Brendan Harper, technical services manager at Friends Provident International, examines the potential pension problems for UK nationals living overseas
Figures produced by the Institute of Public Policy & Research have shown around one in 10 British nationals are now living overseas.
Unlike many expatriates in the past, the research also suggests that the majority of those who live abroad now intend to stay abroad.
When individuals consider moving abroad, especially those who have a family, it is easy to overlook UK pensions when planning the move. However, not paying attention to this could prove costly at a later date.
Most types of UK source income in the hands of non-UK residents are exempt from UK tax, with the exception of UK pension and rental income. This means that a non-UK resident drawing a UK pension will be subject to UK tax. As highest marginal rate of tax is 40%, it is worth considering if this can be mitigated or avoided.
Fortunately, if you move to a country that has a double tax treaty with the UK that includes a provision on pensions, then it is normally possible to have the pension paid without deduction of UK tax. This includes most of the popular retirement destinations in Europe, as well as Australia and the US. It is always worth checking individual treaties, as many older treaties do not contain a provision on pensions. Good examples of this are the treaties with the Isle of Man and Channel Islands.
If you can receive a pension income without UK tax deducted at source, then you could be better or worse off, depending on where you decide to retire - for example France has a much higher maximum tax rate than the UK, whereas those who choose Cyprus can enjoy a 5% tax rate on their UK pension income.
It might well be that one could consider transferring a UK-registered pension to a qualifying pension scheme in the new country of residence.
For a foreign pension to be eligible to accept a transfer, it must be a qualifying recognised overseas pension scheme (QROPS). The requirements for a scheme to be a QROPS are summarised as follows:
1The scheme is established in a territory where there is a body that regulates pension schemes and that body regulates the scheme, and the scheme is recognised for tax purposes.

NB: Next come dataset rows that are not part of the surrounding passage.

Definition fromordinal (n : Z) : result date :=
  let '(y, m, d) := _ord2ymd n in date_new y m d.

(** [date._cmp]: comparison of the tuples [(y, m, d)]. *)
Definition _cmp (a b : date) : comparison :=
  match year a ?= year b with
  | Eq => match month a ?= month b with
          | Eq => day a ?= day b
          | c => c
          end
  | c => c
  end.

Definition date_le (a b : date) : bool :=
  match _cmp a b with Gt => false | _ => true end.

Definition date_lt (a b : date) : bool :=
  match _cmp a b with Lt => true | _ => false end.

Definition date_max (a b : date) : date := if date_lt a b then b else a.
Definition date_min (a b : date) : date := if date_lt b a then b else a.

(** [date.__add__] with a [timedelta] of [days] days. *)
Definition date_add (d : date) (days : Z) : result date :=
  let o := toordinal d + days in
  if (0 <? o) && (o <=? _MAXORDINAL) then fromordinal o
  else Raise OverflowError.

(** [date.weekday()]: Monday is 0, Sunday is 6. *)
Definition weekday (d : date) : Z := (toordinal d + 6) mod 7.

(** The dates a [date] object can hold. *)
Definition valid (d : date) : Prop :=
  MINYEAR <= year d <= MAXYEAR /\ 1 <= month d <= 12 /\
  1 <= day d <= _days_in_month (year d) (month d).

End datetime.

#[global] Instance date_eq_dec : EqDecision datetime.date.
Proof. solve_decision. Defined.

#[global] Instance date_countable : Countable datetime.date.
Proof.
  refine (inj_countable'
            (fun d => (datetime.year d, datetime.month d, datetime.day d))
            (fun t => let '(y, m, d) := t in datetime.mkdate y m d) _).
  intros [y m d]; reflexivity.
Defined.

(** ** Python built-ins used by the engine *)

(** [range(a, b)] and [range(a, b, step)] for a positive [step]. *)
Definition py_range (a b : Z) : list Z :=
  map (fun k => a + Z.of_nat k) (seq 0 (Z.to_nat (b - a))).

Definition py_range_step (a b step : Z) : list Z :=
  map (fun k => a + step * Z.of_nat k)
      (seq 0 (Z.to_nat ((b - a + step - 1) / step))).

(** [l[i]] on a list: negative indices count from the end, anything
    outside raises [IndexError]. *)
Definition py_getitem {A} (l : list A) (i : Z) : result A :=
  let n := Z.of_nat (length l) in
  let j := if i <? 0 then i + n else i in
  if (0 <=? j) && (j <? n)
  then match nth_error l (Z.to_nat j) with
       | Some x => Ok x
       | None => Raise IndexError
       end
  else Raise IndexError.

(** [str(n)] and [f"{n}"] for an [int]. *)
Definition py_str (n : Z) : string :=
  DecimalString.NilZero.string_of_int (Z.to_int n).

(** The double-quote character, and the one-character string holding it. *)
Definition dqc : ascii := "034"%char.
Definition dq : string := String dqc EmptyString.

(** [s.replace(old, new)] where [old] is a single character. *)
Fixpoint str_replace (old : ascii) (new : string) (s : string) : string :=
  match s with
  | EmptyString => EmptyString
  | String c s' =>
      if Ascii.eqb c old then new ++ str_replace old new s'
      else String c (str_replace old new s')
  end.

(** [s.lower()] on ASCII letters (the month names are ASCII). *)
Definition lower_char (c : ascii) : ascii :=
  let n := nat_of_ascii c in
  if ((65 <=? n) && (n <=? 90))%nat then ascii_of_nat (n + 32) else c.

Fixpoint lower (s : string) : string :=
  match s with
  | EmptyString => EmptyString
  | String c s' => String (lower_char c) (lower s')
  end.

(** [int(s)] for a [str] in base 10, on ASCII text: surrounding white
    space is dropped, one sign is allowed, digits may be separated by
    single underscores.  [None] stands for [ValueError]. *)
Definition is_space (c : ascii) : bool :=
  let n := nat_of_ascii c in
  (((9 <=? n) && (n <=? 13)) || ((28 <=? n) && (n <=? 32)))%nat.

Definition is_digit (c : ascii) : bool :=
  let n := nat_of_ascii c in ((48 <=? n) && (n <=? 57))%nat.

Definition digit_value (c : ascii) : Z := Z.of_nat (nat_of_ascii c) - 48.

Fixpoint lstrip (s : string) : string :=
  match s with
  | String c s' => if is_space c then lstrip s' else s
  | EmptyString => EmptyString
  end.

Fixpoint str_rev_onto (s acc : string) : string :=
  match s with
  | EmptyString => acc
  | String c s' => str_rev_onto s' (String c acc)
  end.

Definition strip (s : string) : string :=
  let r := lstrip (str_rev_onto (lstrip s) EmptyString) in
  str_rev_onto r EmptyString.

Fixpoint parse_digits (acc : Z) (after_digit : bool) (s : string) : option Z :=
  match s with
  | EmptyString => if after_digit then Some acc else None
  | String c s' =>
      if is_digit c then parse_digits (10 * acc + digit_value c) true s'
      else if Ascii.eqb c "_" && after_digit then parse_digits acc false s'
      else None
  end.

Definition py_int_of_str (s : string) : option Z :=
  match strip s with
  | String "-" s' => option_map Z.opp (parse_digits 0 false s')
  | String "+" s' => parse_digits 0 false s'
  | s' => parse_digits 0 false s'
  end.

(** [int(x)] for a [float]: truncation towards zero. *)
Definition py_int_of_float (x : Q) : Z :=
  if Qle_bool 0 x then Qfloor x else Qceiling x.

(** [f"{n:02x}"]: lower-case hexadecimal, zero-padded to two characters. *)
Definition hex_digit (n : Z) : ascii :=
  if n <? 10 then ascii_of_nat (Z.to_nat (48 + n))
  else ascii_of_nat (Z.to_nat (87 + n)).

Fixpoint hex_digits (fuel : nat) (n : Z) (acc : string) : string :=
  match fuel with
  | O => acc
  | S fuel' =>
      let acc := String (hex_digit (n mod 16)) acc in
      if n / 16 =? 0 then acc else hex_digits fuel' (n / 16) acc
  end.

Definition py_hex (n : Z) : string :=
  hex_digits (S (Z.to_nat (Z.log2 n))) n EmptyString.

Definition format_02x (n : Z) : string :=
  if n <? 0 then "-" ++ py_hex (- n)
  else let h := py_hex n in
       if (String.length h <? 2)%nat then "0" ++ h else h.

(** ** [calendar]: month grids *)

Module calendar.

Definition SUNDAY : Z := 6.
Definition February : Z := 2.

Definition mdays : list Z := [0; 31; 28; 31; 30; 31; 30; 31; 31; 30; 31; 30; 31].

(** [calendar.month_name] in the default (English) locale. *)
Definition month_name : list string :=
  [""; "January"; "February"; "March"; "April"; "May"; "June"; "July";
   "August"; "September"; "October"; "November"; "December"].

Definition isleap (year : Z) : bool :=
  (year mod 4 =? 0) && (negb (year mod 100 =? 0) || (year mod 400 =? 0)).

Definition weekday (year month day : Z) : result Z :=
  let year :=
    if negb ((datetime.MINYEAR <=? year) && (year <=? datetime.MAXYEAR))
    then 2000 + year mod 400 else year in
  let! d := datetime.date_new year month day in
  Ok (datetime.weekday d).

Definition monthrange (year month : Z) : result (Z * Z) :=
  if negb ((1 <=? month) && (month <=? 12)) then Raise IllegalMonthError
  else
    let! day1 := weekday year month 1 in
    let ndays :=
      datetime.tbl mdays month
      + (if (month =? February) && isleap year then 1 else 0) in
    Ok (day1, ndays).

Definition _monthlen (year month : Z) : Z :=
  datetime.tbl mdays month
  + (if (month =? February) && isleap year then 1 else 0).

Definition _prevmonth (year month : Z) : Z * Z :=
  if month =? 1 then (year - 1, 12) else (year, month - 1).

Definition _nextmonth (year month : Z) : Z * Z :=
  if month =? 12 then (year + 1, 1) else (year, month + 1).

(** [Calendar(firstweekday).itermonthdays3(year, month)], as a list. *)
Definition itermonthdays3 (firstweekday year month : Z)
  : result (list (Z * Z * Z)) :=
  let! range := monthrange year month in
  let '(day1, ndays) := range in
  let days_before := (day1 - firstweekday) mod 7 in
  let days_after := (firstweekday - day1 - ndays) mod 7 in
  let '(y, m) := _prevmonth year month in
  let end_ := _monthlen y m + 1 in
  let before := map (fun d => (y, m, d)) (py_range (end_ - days_before) end_) in
  let inside := map (fun d => (year, month, d)) (py_range 1 (ndays + 1)) in
  let '(y, m) := _nextmonth year month in
  let after := map (fun d => (y, m, d)) (py_range 1 (days_after + 1)) in
  Ok (before ++ inside ++ after)%list.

2A scheme is recognised for tax purposes if:
a. It is open to persons resident in the territory where it is established, and
b. Members either receive tax relief in that territory in respect of their contributions, with corresponding taxable benefits, or no tax relief on contributions with corresponding tax free benefits
c. The scheme is recognised by, approved by, or registered with the relevant tax authorities of pension schemes in the territory in which it is established, or
d. If no system exists for the approval or recognition or registration of pension schemes in that territory:
i. It is resident there, and
ii. Its rules provide that at least 70% of a member's tax relieved scheme funds will be used to provide an income for life, and
iii. The pension benefits payable to the member do not become payable any earlier than the minimum retirement age in the UK
In addition to the above:
3It is established in an EEA country or in a territory that has a tax agreement with the UK that contains a provision for the exchange of information and non discrimination, or
4The scheme rules state that at least 70% of the fund value must be used to provide an income for life, and the benefits are not payable earlier than the minimum pension age in the UK, and the scheme is open to residents of the territory in which it is established.

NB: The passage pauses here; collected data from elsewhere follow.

(** The recursive methods do not read the field: they work on the set the
    monad threads. *)
Lemma methods_with_applied fuel :
  (∀ n s, _apply_resource (with_applied a self) fuel n s = _apply_resource self fuel n s) ∧
  (∀ n s, _plan_create (with_applied a self) fuel n s = _plan_create self fuel n s) ∧
  (∀ n s, _plan_delete (with_applied a self) fuel n s = _plan_delete self fuel n s).
Proof.
  induction fuel as [|fuel (IHA & IHC & IHD)]; [done|].
  split; [|split]; intros n s; simpl.
  - apply bind_ext; [done|]. intros [|] s1; [done|].
    apply bind_ext; [done|]. intros _ s2.
    change (_target (with_applied a self)) with (_target self).
    change (_state (with_applied a self)) with (_state self).
    change (_is_changed (with_applied a self) n) with (_is_changed self n).
    destruct (negb _); [done|]. destruct (_is_changed self n).
    { by apply bind_ext. }
    destruct (negb _); done.
  - apply bind_ext; [done|]. intros _ s1.
    apply bind_ext; [done|]. intros r s2.
    apply bind_ext; [by apply for_each_ext|]. intros _ s3.
    apply bind_ext; [by apply for_each_ext | done].
  - apply bind_ext; [done|]. intros _ s1.
    change (_tools_deps_graph (with_applied a self)) with (_tools_deps_graph self).
    change (_delete_deps_graph (with_applied a self)) with (_delete_deps_graph self).
    change (_state (with_applied a self)) with (_state self).
    apply bind_ext.
    { destruct (has_node _ n); [|done].
      apply bind_ext; [done|]. intros users s2. by apply for_each_ext. }
    intros _ s2. apply bind_ext.
    { apply bind_ext; [done|]. intros dependees s3. by apply for_each_ext. }
    intros _ s3. apply bind_ext; [|done].
    apply bind_ext; [done|]. intros current s4.
    apply for_each_ext. intros tool s5. by apply bind_ext.
Qed.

As you can see, the rules are very complex, and it might not always be obvious whether or not a particular foreign scheme is capable of qualifying to accept a transfer from a UK scheme. One point worth noting though is that many EEA schemes can qualify for transferability even where there is no compulsion to buy an annuity (for example, in Ireland). It's also worth mentioning that a UK scheme can be transferred to a QROPS even if the member has not moved abroad.
Care needs to be taken before an individual considers a transfer to a foreign scheme, as there are other issues to consider, namely:
•The new scheme may not provide for a tax-free lump sum, or one that is lower than the 25% available in the UK scheme
•The transfer will be a benefit crystallisation event
•If the individual comes back to the UK, they may be stuck with a scheme bearing higher tax rates than the UK top rate, as well as payments in a currency other than sterling
•The new scheme will have to register with HMRC and provide certain information, such as notifying it when a payment is made to the member
•It is HMRC's view that, where a non-UK pension plan receives a transfer value from a UK plan, it will be classed as "relevant property" for UK IHT purposes. This means that there will be a potential liability to the IHT-10 year and exit charges, as well as a liability to IHT on the pension fund on the death of the member.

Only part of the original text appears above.